(Panjimas.com) – Pakaian bersih menampakkan keindahan. Enak dipandang, juga enak dirasakan. Pakaian bersih membuat nyaman pengenanya dan orang di dekatnya. Kebersihan pakaian adalah kebutuhan kita semua.
Menyadari kebersihan pakaian adalah kebutuhan, kalangan pebisnis tak mau melewatkannya sebagai peluang. Sekarang, berbagai merek produk pembersih pakaian dan “bumbu-bumbunya” beredar luas di pasaran. Mereka giat berkompetisi menguasai pasar. Iklan-iklan dibuat secerdik mungkin agar mampu menghipnosis jutaan orang.
Benar. Banyak orang terhipnosis iklan produk pembersih pakaian dan “bumbu-bumbunya” sampai tanpa sadar telah salah memosisikan. Apa yang mulanya dianggap tak perlu dan memang tak perlu, menjadi perlu bahkan seperti diwajibkan.

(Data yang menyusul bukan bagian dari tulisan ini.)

(* ===== verification/AnthropicCache.v ===== *)
(** * The prompt cache of a request to Anthropic (agent/model/anthropic.go, service.go).

    The body of a request is marked at four places at most: behind the tools, the system prompt, the
    stable turns and all turns.  The hash of the body up to the last mark is kept with the
    conversation; when the next body begins the same way, a read of the cache is expected.

    A body is the JSON object before and after it is cloned through JSON: the code reads typed lists
    before and generic ones after, of the same shape.  Tools, and the fields of the body that play no
    part here, are opaque.  Marshalling a body and SHA-256 are parameters. *)

From S2P Require Import Prelude Go Strings ToolCallId Messages Tokens Anthropic.

(** ** Data *)

(** An object and whether it has the ["cache_control"] of [anthropicEphemeralCacheControl]. *)
Record Marked (A : Type) := mark { item : A; cache_control : bool }.

Arguments mark {_}.
Arguments item {_}.
Arguments cache_control {_}.

Record Turn (Value : Type) := mkMarkedTurn { Role : string; Blocks : list (Marked (Block Value)) }.

Arguments mkMarkedTurn {_}.
Arguments Role {_}.
Arguments Blocks {_}.

(** [None] when the key ["messages"] is missing. *)
Record Body (Tool Fields Value : Type) := mkBody {
  fields : Fields;
  body_tools : list (Marked Tool);
  body_system : list (Marked string);
  body_messages : option (list (Turn Value))
}.

Arguments mkBody {_ _ _}.
Arguments fields {_ _ _}.
Arguments body_tools {_ _ _}.
Arguments body_system {_ _ _}.
Arguments body_messages {_ _ _}.

#[export] Instance eta_turn {Value} : Eta (Turn Value) := fun t => mkMarkedTurn (Role t) (Blocks t).
#[export] Instance eta_body {Tool Fields Value} : Eta (Body Tool Fields Value) := fun b =>
  mkBody (fields b) (body_tools b) (body_system b) (body_messages b).

Record anthropicCacheFrontier := mkFrontier {
  CanonicalBodyHash : bytes;
  FrontierHash : bytes;
  FrontierPath : bytes;
  BreakpointPositions : list bytes;
  BreakpointCount : Z;
  ExpectedCacheRead : bool;
  PreviousFrontierMatched : bool
}.

#[export] Instance eta_frontier : Eta anthropicCacheFrontier := fun f =>
  mkFrontier (CanonicalBodyHash f) (FrontierHash f) (FrontierPath f) (BreakpointPositions f) (BreakpointCount f)
    (ExpectedCacheRead f) (PreviousFrontierMatched f).
Definition replay_entry (conversation : ConversationFile Payload Docs) (r : Replay_) (entry : Entry)
  : result Replay_ :=
  let kind := kind_of entry in
  let payload := Payload_ entry in
  if decide (kind = "model_message") then
    decoded "decode model_message entry" (decode_model_message payload) (fun message =>
      Ok (if decide (TrimSpace (MsgRole message) = EmptyString) then r else emit [message] r))
  else if isCompactionSummaryKind kind then
    Ok match decodeCompactionSummaryEntry entry with
       | Some summary => emit [text_message "user" ("<conversation_summary>" +:+ LFs 1 +:+ summary +:+
                                 LFs 1 +:+ "</conversation_summary>")] r
       | None => r
       end
  else if decide (kind = "user_message") then
    decoded "decode user_message entry" (decode_user_message payload) (fun userMessage =>
      Ok match BuildUserMessageReplayMessage userMessage with
         | Some message => emit [message] r
         | None => r
         end)
  else if decide (kind = "request_context") then
    decoded "decode request_context entry" (decode_request_context payload) (fun requestContext =>
      Ok (emit (BuildRequestContextReplayMessages requestContext) r))
  else if decide (kind = "prompt_context") then
    decoded "decode prompt_context entry" (decode_prompt_context payload) (fun payload =>
      Ok (replay_prompt_context r payload))
  else if decide (kind = "assistant_text") then
    decoded "decode assistant_text entry" (decode_assistant_text payload) (fun payload =>
      Ok (replay_assistant_text r payload))
  else if decide (kind = "tool_call") then
    decoded "decode tool_call entry" (decode_tool_call payload) (replay_tool_call r)
  else if decide (kind = "tool_result") then
    decoded "decode tool_result entry" (decode_tool_result payload)
      (replay_tool_result (isHistoricalReplayToolResult conversation entry) r)
  else Ok r.

Fixpoint replay_entries (conversation : ConversationFile Payload Docs) (r : Replay_)
    (entries : list Entry) : result Replay_ :=
  match entries with
  | [] => Ok r
  | entry :: entries =>
      match replay_entry conversation r entry with
      | Ok r => replay_entries conversation r entries
      | Err e => Err e
      end
  end.
(* ===== verification/Compaction.v ===== *)
(** * Compacting a conversation (forwarder/compaction.go, token_usage.go).

    When a prompt comes near the context window, or the user asks for it, the older turns, and
    at automatic compaction also the finished tools of the current turn, are summarised.  The
    plan lists what the summary must cover; applying it appends a marker with the summary to
    the history, and the projector (Projection.v) hides what the marker replaces.  The summary
    text itself comes from a provider, or from [buildFallbackCompactionSummary].

    The interface [CompactionPayloads] adds the encoder of the marker's payload, the text of a
    payload, the shape of a stored tool call and the runtime state of a conversation.  The
    fraction of the window in use, which only a hook reads, is left out. *)

From S2P Require Import Prelude Go Strings Conversation Rewind EditText Replay Messages Tokens Projection Sample.

Record compactedTurnSummary := mkTurnSummary { UserText : string; Steps : list string }.

Record compactionCandidateTurn := mkCandidate {
  CandidateSummary : compactedTurnSummary;
  ReplayCount : Z;
  CandidateTokens : Z
}.

(** [compactionPlan], which is also what a [PendingCompaction] keeps of it, with the hook message
    and the model call id of the latter. *)
Record compactionPlan := mkPlan {
  PlanTrigger : string;
  ContextTokens : Z;
  ContextWindowSize : Z;
  ReserveTokens : Z;
  MessageCount : Z;
  MessagesToCompact : Z;
  CompactTurnCount : Z;
  IsFirstCompaction : bool;
  ExistingSummary : string;
  CompactedTurns : list compactedTurnSummary;
  ManualInstruction : string;
  RequestSource : string;
  PlanTurnSeq : Z;
  PlanRequestID : string;
  CurrentUserText : string;
  PlanPreserves : bool;
  PlanHookMessage : string
}.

Orang tua kita dulu hanya mengenal deterjen pencuci pakaian. Waktu itu dengan satu macam produk saja sudah cukup. Jangankan petani dan kuli bangunan, orang-orang kantoran saja sudah merasa cukup mengenakan pakaian yang dicuci dengan deterjen tanpa “bumbu-bumbu” lainnya. Tapi kini, setelah iklan seperti guru yang mendikte muridnya dari pagi hingga malam, deterjen saja tidaklah cukup. Harus ada pewangi, pelembut, dan entah apa lagi.
Sebenarnya nenek kita sudah punya tradisi memakai pewangi. Mereka memerolehnya tanpa membeli. Menanam sendiri di halaman rumah dan memetik daunnya jelang mencuci. Daun nilam namanya.

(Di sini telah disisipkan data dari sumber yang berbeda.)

(* ===== verification/Todos.v ===== *)
(** * The plan and the todos of a conversation (forwarder/state_tools.go, and the TodoWrite tool of
    interaction_tools.go).

    The plan and the todos are not stored by themselves: [projectConversationStructuredState] reads
    them off the history, whose CreatePlan and TodoWrite results change them and whose compaction
    writes them out as a runtime_state entry.

    A status is the number of the protobuf enum.  The lists of protobuf messages hold no nil, as
    the decoders leave none.  [JSON] is what encoding/json decodes into an [any]; a number is known
    by what the conversions to int64 and int32 make of it, and an object lists each field once.
    Parsing, quoting with [%q], the documents inside a payload and the order of a range over a map
    are parameters. *)

From S2P Require Import Prelude Go Strings Modes Conversation Truncation EditText Replay Messages Projection Tokens Compaction.

(** ** Data *)

Record TodoItem := mkTodo {
  Id : string;
  Content : string;
  Status : Z;
  CreatedAt : Z;
  UpdatedAt : Z;
  Dependencies : list string
}.

#[export] Instance eta_todo : Eta TodoItem := fun t =>
  mkTodo (Id t) (Content t) (Status t) (CreatedAt t) (UpdatedAt t) (Dependencies t).

Definition TODO_STATUS_UNSPECIFIED : Z := 0.
Definition TODO_STATUS_PENDING : Z := 1.
Definition TODO_STATUS_IN_PROGRESS : Z := 2.
Definition TODO_STATUS_COMPLETED : Z := 3.
Definition TODO_STATUS_CANCELLED : Z := 4.

Record PlanRegistryEntry := mkPlanEntry { EntryId : string; EntryPath : string }.

Record structuredConversationState := mkStructured {
  PlanText : string;
  HasPlan : bool;
  Plans : gmap string PlanRegistryEntry;
  Todos : list TodoItem;
  HasTodos : bool
}.

#[export] Instance eta_structured : Eta structuredConversationState := fun s =>
  mkStructured (PlanText s) (HasPlan s) (Plans s) (Todos s) (HasTodos s).

Definition no_state : structuredConversationState := mkStructured EmptyString false ∅ [] false.

Record runtimeStateEntryPayload := mkRuntimeState {
  StatePlanText : string;
  StatePlans : gmap string PlanRegistryEntry;
  StateTodos : list TodoItem
}.

Record UpdateTodosArgs := mkUpdateArgs { ArgTodos : list TodoItem; Merge : bool }.

Inductive UpdateTodosResult :=
| UpdateTodosError (error : string)
| UpdateTodosSuccess (todos : list TodoItem) (totalCount : Z) (wasMerge : bool).

(** What the projection reads of a tool call. *)
Inductive StateCall :=
| CreatePlanCall (success : bool) (planUri plan : string) (todos : list TodoItem) (phases : list (list TodoItem))
| UpdateTodosCall (args : UpdateTodosArgs) (result : option UpdateTodosResult)
| OtherCall.

Inductive JSON :=
| JNull
| JBool (b : bool)
| JNumber (as_int64 as_int32 : Z)
| JString (s : string)
| JArray (items : list JSON)
| JObject (fields : list (string * JSON)).

(** ** Decoding the arguments of the tools *)

Section Decode.
Context (Unmarshal : bytes -> result (option (list (string * JSON)))) (quote : string -> string).

Definition decodeJSONObject (raw : bytes) : result (list (string * JSON)) :=
  if decide (raw = []) then Ok []
  else match Unmarshal raw with Err e => Err e | Ok payload => Ok (default [] payload) end.

Fixpoint valueByAliasWithPresence (values : list (string * JSON)) (aliases : list string) : JSON * bool :=
  match aliases with
  | [] => (JNull, false)
  | alias :: aliases =>
      if decide (alias = EmptyString) then valueByAliasWithPresence values aliases
      else match List.find (fun field => bool_decide (field.1 = alias)) values with
           | Some field => (field.2, true)
           | None => valueByAliasWithPresence values aliases
           end
  end.

Definition valueByAlias (values : list (string * JSON)) (aliases : list string) : JSON :=
  (valueByAliasWithPresence values aliases).1.

Definition stringValue (value : JSON) : string :=
  match value with JString text => TrimSpace text | _ => EmptyString end.

(** [strconv.ParseBool], false for what it rejects. *)
Definition ParseBool (s : string) : bool := bool_decide (s ∈ ["1"; "t"; "T"; "TRUE"; "true"; "True"]).

Definition boolValue (value : JSON) : bool :=
  match value with
  | JBool b => b
  | JString s => ParseBool (TrimSpace s)
  | _ => false
  end.

(** The value [strconv.ParseInt] gives beside its error. *)
Definition ParseInt (s : bytes) : Z :=
  let '(neg, digits) := signed_digits s in
  if decide (digits = []) then 0
  else match parse_uint 0 digits with
       | None => 0
       | Some un => if neg then Z.max (- un) (- 2 ^ 63) else Z.min un max_int64
       end.

Definition int64Value (value : JSON) : Z :=
  match value with
  | JNumber as_int64 _ => as_int64
  | JString s => ParseInt (bytes_of (TrimSpace s))
  | _ => 0
  end.

Definition stringSliceValue (value : JSON) : list string :=
  match value with
  | JArray items => List.filter (fun text => negb (bool_decide (text = EmptyString))) (map stringValue items)
  | _ => []
  end.

Definition todoStatusFromString (raw : string) : result Z :=
  let word := ToLower (TrimSpace raw) in
  if decide (word ∈ [EmptyString; "unspecified"; "todo_status_unspecified"]) then Ok TODO_STATUS_UNSPECIFIED
  else if decide (word ∈ ["pending"; "todo_status_pending"]) then Ok TODO_STATUS_PENDING
  else if decide (word ∈ ["in_progress"; "in-progress"; "inprogress"; "todo_status_in_progress"])
  then Ok TODO_STATUS_IN_PROGRESS
  else if decide (word ∈ ["completed"; "complete"; "todo_status_completed"]) then Ok TODO_STATUS_COMPLETED
  else if decide (word ∈ ["cancelled"; "canceled"; "todo_status_cancelled"]) then Ok TODO_STATUS_CANCELLED
  else Err ("unsupported todo status " +:+ quote raw).

Definition todoStatusFromValue (value : JSON) : result Z :=
  match value with
  | JNull => Ok TODO_STATUS_UNSPECIFIED
  | JNumber _ as_int32 => Ok as_int32
  | JString s => todoStatusFromString s
  | JBool _ => Err "unsupported todo status type bool"
  | JArray _ => Err "unsupported todo status type []interface {}"
  | JObject _ => Err "unsupported todo status type map[string]interface {}"
  end.

(** A todo of the arguments; the tools decode without [validate]. *)
Definition decode_todo (value : JSON) : result TodoItem :=
  match value with
  | JObject item =>
      match todoStatusFromValue (valueByAlias item ["status"]) with
      | Err e => Err e
      | Ok status =>
          Ok (mkTodo (TrimSpace (stringValue (valueByAlias item ["id"])))
                (TrimSpace (stringValue (valueByAlias item ["content"]))) status
                (int64Value (valueByAlias item ["created_at"; "createdAt"]))
                (int64Value (valueByAlias item ["updated_at"; "updatedAt"]))
                (stringSliceValue (valueByAlias item ["dependencies"])))
      end
  | _ => Err "todo item must be an object"
  end.

Fixpoint decode_todos (items : list JSON) : result (list TodoItem) :=
  match items with
  | [] => Ok []
  | item :: items =>
      match decode_todo item with
      | Err e => Err e
      | Ok todo => match decode_todos items with Err e => Err e | Ok todos => Ok (todo :: todos) end
      end
  end.

Definition decodeTodoItemsValue (value : JSON) : result (list TodoItem) :=
  match value with JArray items => decode_todos items | _ => Ok [] end.

Definition decodeUpdateTodosArgsJSONWithPresence (raw : bytes) : result (UpdateTodosArgs * bool) :=
  match decodeJSONObject raw with
  | Err e => Err e
  | Ok payload =>
      match decodeTodoItemsValue (valueByAlias payload ["todos"]) with
      | Err e => Err e
      | Ok todos =>
          let '(mergeValue, mergeSet) := valueByAliasWithPresence payload ["merge"] in
          Ok (mkUpdateArgs todos (boolValue mergeValue), mergeSet)
      end
  end.

End Decode.

(** ** Todo lists *)

Definition timestampMillis (now baseTime : Z) : Z := (if baseTime =? 0 then now else baseTime) / 10 ^ 6.

Definition normalize_todo (baseMillis : Z) (item : TodoItem) : TodoItem :=
  let next := item <| Id := TrimSpace (Id item) |> <| Content := TrimSpace (Content item) |> in
  let next := if Status next =? TODO_STATUS_UNSPECIFIED then next <| Status := TODO_STATUS_PENDING |> else next in
  let next := if CreatedAt next <=? 0 then next <| CreatedAt := baseMillis |> else next in
  if UpdatedAt next <=? 0 then next <| UpdatedAt := CreatedAt next |> else next.

Fixpoint normalizeTodoItems (items : list TodoItem) (baseMillis : Z) (validate : bool) : result (list TodoItem) :=
  match items with
  | [] => Ok []
  | item :: items =>
      let next := normalize_todo baseMillis item in
      if validate && bool_decide (Id next = EmptyString) then Err "todo id is required"
      else if validate && bool_decide (Content next = EmptyString) then Err "todo content is required"
      else match normalizeTodoItems items baseMillis validate with
           | Err e => Err e
           | Ok normalized => Ok (next :: normalized)
           end
  end.

Fixpoint index_todos (index : nat) (items : list TodoItem) (indexByID : gmap string nat) : gmap string nat :=
  match items with
  | [] => indexByID
  | item :: items =>
      index_todos (S index) items
        (if decide (TrimSpace (Id item) = EmptyString) then indexByID
         else <[TrimSpace (Id item) := index]> indexByID)
  end.

(** A todo of the list that an update names. *)
Definition update_todo (nowMillis : Z) (current update : TodoItem) : result TodoItem :=
  let next := current <| Id := TrimSpace (Id update) |> in
  let next := if decide (TrimSpace (Content update) = EmptyString) then next
              else next <| Content := TrimSpace (Content update) |> in
  let next := if Status update =? TODO_STATUS_UNSPECIFIED then next else next <| Status := Status update |> in
  let next := if decide (Dependencies update = []) then next
              else next <| Dependencies := Dependencies update |> in
  if decide (Content next = EmptyString) then Err "todo content is required"
  else
    let next := if Status next =? TODO_STATUS_UNSPECIFIED then next <| Status := TODO_STATUS_PENDING |> else next in
    let next := next <| CreatedAt := if CreatedAt current <=? 0 then nowMillis else CreatedAt current |> in
    Ok (next <| UpdatedAt := nowMillis |>).

(** A todo that an update adds. *)
Definition new_todo (nowMillis : Z) (update : TodoItem) : result TodoItem :=
  let next := update <| Id := TrimSpace (Id update) |> <| Content := TrimSpace (Content update) |> in
  if decide (Content next = EmptyString) then Err "todo content is required for new todo"
  else
    let next := if Status next =? TODO_STATUS_UNSPECIFIED then next <| Status := TODO_STATUS_PENDING |> else next in
    let next := if CreatedAt next <=? 0 then next <| CreatedAt := nowMillis |> else next in
    Ok (if UpdatedAt next <=? 0 then next <| UpdatedAt := CreatedAt next |> else next).

Fixpoint merge_updates (nowMillis : Z) (updates result : list TodoItem) (indexByID : gmap string nat)
  : Go.result (list TodoItem) :=
  match updates with
  | [] => Ok result
  | update :: updates =>
      let id := TrimSpace (Id update) in
      if decide (id = EmptyString) then Err "todo id is required"
      else
        match indexByID !! id with
        | Some index =>
            match result !! index with
            | Some current =>
                match update_todo nowMillis current update with
                | Err e => Err e
                | Ok next => merge_updates nowMillis updates (<[index := next]> result) indexByID
                end
            | None => Err "index out of range"
            end
        | None =>
            match new_todo nowMillis update with
            | Err e => Err e
            | Ok next => merge_updates nowMillis updates (result ++ [next]) (<[id := length result]> indexByID)
            end
        end
  end.

Definition mergeTodoItems (existing updates : list TodoItem) (baseMillis : Z) : result (list TodoItem) :=
  match normalizeTodoItems existing baseMillis false with
  | Err e => Err e
  | Ok result => merge_updates baseMillis updates result (index_todos 0 result ∅)
  end.

Definition isTerminalTodoStatus (status : Z) : bool :=
  (status =? TODO_STATUS_COMPLETED) || (status =? TODO_STATUS_CANCELLED).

Kebersihan pakaian adalah kebutuhan. Tapi gaya hidup modern yang dipropagandakan oleh iklan telah menanamkan mindset bahwa membersihkan pakaian harus mengorbankan lingkungan. Lingkungan rusak akibat proses produksi massal produk pembersih pakaian dan “bumbu-bumbunya”, rusak akibat limbah rumah tangga yang timbul karenanya. Sampah kemasan produk-produk itu dan residunya telah mengganggu kesehatan tanah dan air.
Kesehatan tanah dan air berbanding lurus dengan kesehatan manusia. Manusia tak bisa hidup tanpa tanah dan air, tapi keduanya telah dirusak oleh si manusia sendiri demi pakaian bersih dan wangi. Lucu sekali. Gaya hidup modern seperti panggung parodi.

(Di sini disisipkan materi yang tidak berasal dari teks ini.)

Lemma step_seen_result historical p : kind_of e = "tool_result" ->
  decode_tool_result (Payload_ e) = Some p ->
  collected_from A' M' T' R' (replay_seen_result line_diffs historical r p).
Proof.
  intros Hk Hd. unfold replay_seen_result. cbv zeta. set (id := TrimSpace (ResultPayloadID p)) in *.
  set (tc := if negb (bool_decide (ResultDocument p = EmptyString))
             then decode_document (ResultDocument p) else None). clearbody tc.
  match goal with |- context [if decide _ then ?r0 else _] => set (r2 := r0) end.
  assert (H2 : collected_from A M T R r2 /\ seenToolCalls r2 = seenToolCalls r).
  { subst r2. destruct Hr as [C1 C2 C3 C4 C5].
    destruct (toolCallMessageIndexes _ !! id) as [index|]; [|by repeat split].
    split; [|done]. split; cbn -[ids_of_calls ids_of_results alter]; try done;
      destruct (override_ids (ResultToolName p) (ResultArguments p) index (messages r)) as [E1 E2];
      rewrite ?E1, ?E2; done. }
  destruct H2 as [H2 Hs]. clearbody r2.
  assert (Hmore : collected_from A' M' T' R' r2) by (eapply collected_more; [exact H2|set_solver..]).
  case_decide as Hb; [done|]. destruct (isLegacyPlainWriteReplay _ _); [done|].
  assert (Hid : id <> EmptyString) by tauto.
  pose proof (completed_of p Hk Hd Hid) as Ec. fold id in Ec.
  assert (Htool : forall m, MsgRole m = "tool" -> MsgToolCallID m = id ->
            collected_from A' M' T' R' (emit [m] r2)).
  { intros m Hrole Hmid. destruct (tool_message_keys m Hrole) as [Kc Kr].
    { rewrite Hmid. subst id. by rewrite TrimSpace_idem. }
    destruct (single_keys m) as [Ic Ir]. apply (step_result_messages _ id); try done.
    - rewrite Ir, Kr, Hmid. subst id. by rewrite TrimSpace_idem.
    - left. by rewrite Ic. }
  clear Hb. destruct tc as [toolCall|]; [|by apply Htool].
  destruct (BuildToolResultReplayMessage id toolCall) as [m|] eqn:Em; [|by apply Htool].
  destruct (result_message_keys _ _ _ Em) as (_ & content & name & ->). apply Htool; [done|].
  cbn. subst id. by rewrite TrimSpace_idem.
Qed.

Lemma step_result historical p r' : kind_of e = "tool_result" ->
  decode_tool_result (Payload_ e) = Some p ->
  replay_tool_result line_diffs historical r p = Ok r' -> collected_from A' M' T' R' r'.
Proof.
  intros Hk Hd. unfold replay_tool_result. case_decide as Hs; [intros [= <-]; by apply step_seen_result|].
  assert (Hpair : forall new, TrimSpace (ResultPayloadID p) <> EmptyString ->
    ids_of_calls new = [TrimSpace (ResultPayloadID p)] ->
    ids_of_results new = [TrimSpace (ResultPayloadID p)] -> collected_from A' M' T' R' (emit new r)).
  { intros new Hid Ic Ir. apply (step_result_messages _ (TrimSpace (ResultPayloadID p))); try done.
    - by apply completed_of.
    - by right. }
  case_decide as Hdoc.
  - destruct (decode_document (ResultDocument p)) as [toolCall|]; [|done].
    destruct (BuildToolCallReplayMessages (ResultPayloadID p) toolCall) as [l|] eqn:El;
      intros [= <-]; [|apply step_nothing].
    destruct (stored_pair_ids _ _ _ El) as (Hid & Ic & Ir).
    destruct (stored_call_ids historical p l) as [Sc Sr].
    apply Hpair; [done|by rewrite Sc|by rewrite Sr].
  - intros [= <-]. destruct (bare_result_ids historical p) as [->|(Hid & Ic & Ir)]; [|by apply Hpair].
    by apply step_silent.
Qed.

Lemma step_entry r' : replay_entry line_diffs conversation r e = Ok r' -> collected_from A' M' T' R' r'.
Proof.
  unfold replay_entry, decoded. cbv zeta.
  case_decide as H1.
  { destruct (decode_model_message (Payload_ e)) as [m|] eqn:Em; [|done]. intros [= <-].
    case_decide; [apply step_nothing|by apply step_model]. }
  destruct (isCompactionSummaryKind (kind_of e)).
  { destruct (decodeCompactionSummaryEntry e); intros [= <-]; [|apply step_nothing].
    apply step_silent. by repeat constructor. }
  case_decide as H2.
  { destruct (decode_user_message (Payload_ e)) as [u|]; [|done].
    destruct (BuildUserMessageReplayMessage u) as [m|] eqn:Em; intros [= <-]; [|apply step_nothing].
    apply step_silent. constructor; [|constructor]. by apply (user_message_silent u). }
  case_decide as H3.
  { destruct (decode_request_context (Payload_ e)) as [c|]; [|done]. intros [= <-].
    apply step_silent, request_context_silent. }
  case_decide as H4.
  { destruct (decode_prompt_context (Payload_ e)) as [p|]; [|done]. intros [= <-].
    unfold replay_prompt_context. destruct (isReplayablePromptContext _) eqn:Ec; [|apply step_nothing].
    apply step_silent. constructor; [|constructor]. by apply stored_context_silent. }
  case_decide as H5.
  { destruct (decode_assistant_text (Payload_ e)) as [p|]; [|done]. intros [= <-].
    unfold replay_assistant_text. destruct (_ && _ && _); [apply step_nothing|].
    destruct (_ && _); [apply step_nothing|]. apply step_silent. by repeat constructor. }
  case_decide as H6.
  { destruct (decode_tool_call (Payload_ e)) as [p|] eqn:Ep; [|done]. by apply step_call. }
  case_decide as H7.
  { destruct (decode_tool_result (Payload_ e)) as [p|] eqn:Ep; [|done]. by apply step_result. }
  intros [= <-]. apply step_nothing.
Qed.
End Step.

(** ** The whole history *)

Lemma replay_collected (conversation : ConversationFile Payload Docs) entries : forall A M T R r r',
  collected_from A M T R r -> fresh_entries A M T R entries ->
  replay_entries line_diffs conversation r entries = Ok r' ->
  exists A M T R, collected_from A M T R r'.
Proof.
  induction entries as [|e entries IH]; intros A M T R r r' Hr Hf; cbn [replay_entries].
  - intros [= <-]. eauto.
  - destruct (replay_entry line_diffs conversation r e) as [r1|] eqn:E; [|done]. intros H.
    eapply IH; [|by apply fresh_split|exact H]. by eapply step_entry.
Qed.

(** The payloads the replay of an entry decodes. *)
Definition decodable (e : Entry) : bool :=
  let payload := Payload_ e in
  if decide (kind_of e = "model_message") then bool_decide (is_Some (decode_model_message payload))
  else if decide (kind_of e = "user_message") then bool_decide (is_Some (decode_user_message payload))
  else if decide (kind_of e = "request_context")
  then bool_decide (is_Some (decode_request_context payload))
  else if decide (kind_of e = "prompt_context") then bool_decide (is_Some (decode_prompt_context payload))
  else if decide (kind_of e = "assistant_text") then bool_decide (is_Some (decode_assistant_text payload))
  else if decide (kind_of e = "tool_call") then
    match decode_tool_call payload with
    | Some p => bool_decide (is_Some (decode_document (CallDocument p)))
    | None => false
    end
  else if decide (kind_of e = "tool_result") then
    match decode_tool_result payload with
    | Some p => bool_decide (ResultDocument p = EmptyString) ||
                bool_decide (is_Some (decode_document (ResultDocument p)))
    | None => false
    end
  else true.

Lemma some_decoded {A} (o : option A) : bool_decide (is_Some o) = true -> exists x, o = Some x.
Proof. intros H. by apply bool_decide_eq_true in H as [x ->]; exists x. Qed.

Lemma decodable_entry (conversation : ConversationFile Payload Docs) r e : decodable e = true ->
  exists r', replay_entry line_diffs conversation r e = Ok r'.
Proof.
  unfold decodable, replay_entry, decoded. cbv zeta.
  case_decide. { intros [m ->]%some_decoded. eauto. }
  destruct (isCompactionSummaryKind (kind_of e)); [eauto|].
  case_decide. { intros [m ->]%some_decoded. eauto. }
  case_decide. { intros [m ->]%some_decoded. eauto. }
  case_decide. { intros [m ->]%some_decoded. eauto. }
  case_decide. { intros [m ->]%some_decoded. eauto. }
  case_decide.
  { destruct (decode_tool_call (Payload_ e)) as [p|]; [|done]. unfold replay_tool_call.
    intros [m ->]%some_decoded. destruct (BuildAssistantToolCallReplayMessage _ _); eauto. }
  case_decide; [|eauto].
  destruct (decode_tool_result (Payload_ e)) as [p|]; [|done]. unfold replay_tool_result. intros Hdoc.
  destruct (decide (TrimSpace (ResultPayloadID p) ∈ seenToolCalls r)); [eauto|]. destruct (decide (ResultDocument p = EmptyString)) as [Hd|Hd].
  { rewrite decide_False by (intros Hn; by apply Hn). eauto. }
  rewrite decide_True by done. rewrite bool_decide_eq_false_2 in Hdoc by done.
  destruct (some_decoded _ Hdoc) as [m ->]. eauto.
Qed.

Lemma decodable_entries (conversation : ConversationFile Payload Docs) entries r : Forall (fun e => decodable e = true) entries ->
  exists r', replay_entries line_diffs conversation r entries = Ok r'.
Proof.
  intros H. revert r. induction H as [|e entries He _ IH]; intros r; cbn [replay_entries]; [eauto|].
  destruct (decodable_entry conversation r e He) as [r1 ->]. apply IH.
Qed.

(** C2: every history gives a prompt the provider accepts.  When the payloads of the entries
    that are replayed decode, and no two calls and no two results among them share an
    identifier, the prompt exists, and in it every tool call is followed by its result within
    the messages the providers allow between them, and every result comes after its call:
    calls without a result are gone, also those a cancelled or a compacted turn left open. *)
Theorem prompt_well_paired (conversation : ConversationFile Payload Docs) :
  let entries := replayablePromptProjectionEntries line_diffs (Entries conversation) in
  Forall (fun e => decodable e = true) entries ->
  NoDup (call_sources ∅ entries) -> NoDup (result_sources entries) ->
  exists prompt, ProjectPromptReplay line_diffs conversation = Ok prompt /\ well_paired prompt.
Proof.
  intros entries Hd Hc Hr. unfold ProjectPromptReplay, collected_replay. fold entries.
  destruct (decodable_entries conversation entries (mkReplay [] ∅ ∅ ∅) Hd) as [r' Er]. rewrite Er.
  eexists. split; [done|].
  destruct (replay_collected conversation entries ∅ ∅ ∅ ∅ (mkReplay [] ∅ ∅ ∅) r') as (A & M & T & R & Hfin);
    [| |exact Er|].
  - split; cbn; try constructor; set_solver.
  - split; try done; set_solver.
  - apply replay_well_paired; apply Hfin.
Qed.

End Prompt.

Lucunya lagi, masyarakat Muslim di era modern menganggap itu hal biasa yang tidak mengandung dosa. Padahal bukankah kita telah berulang kali membaca firman Allah ta’ala bahwa Dia tak pernah melewatkan hal sekecil apa pun juga?
“Maka barangsiapa mengerjakan kebaikan seberat zarrah, niscaya dia akan melihat (balasan)nya. Dan barangsiapa mengerjakan kejahatan seberat zarrah, niscaya dia akan melihat (balasan)nya. (az-Zalzalah: 7-8),
“…. Allah Mahateliti terhadap apa yang kamu kerjakan.” (at-Taubah: 16),
“…. Sesungguhnya Allah Mahahalus Mahateliti.” (Luqman: 16).
Memindah tempakan sesuatu dari yang sejatinya tidak perlu menjadi perlu, tidak penting menjadi penting; yang dengan itu ada sesuatu yang seharusnya dijaga malah dikorbankan, adalah tindakan melampaui batas yang dibenciNya.
Pakaian yang bersih dan wangi itu penting, tapi menjaga lingkungan tetap lestari lebih penting. Maka itu, kaum Muslim harus terus berupaya mencari terobosan bagaimana agar pakaian bisa bersih-wangi, tapi alam tetap lestari.
Sebagai langkah sederhana, kiranya penggunaan nilam sebagai pewangi alami perlu dicoba kembali. Penanaman nilam di pekarangan perlu diagendakan. Karena pakaian bersih-wangi tak harus “memakan korban”. Wallahu a’lam. [IB]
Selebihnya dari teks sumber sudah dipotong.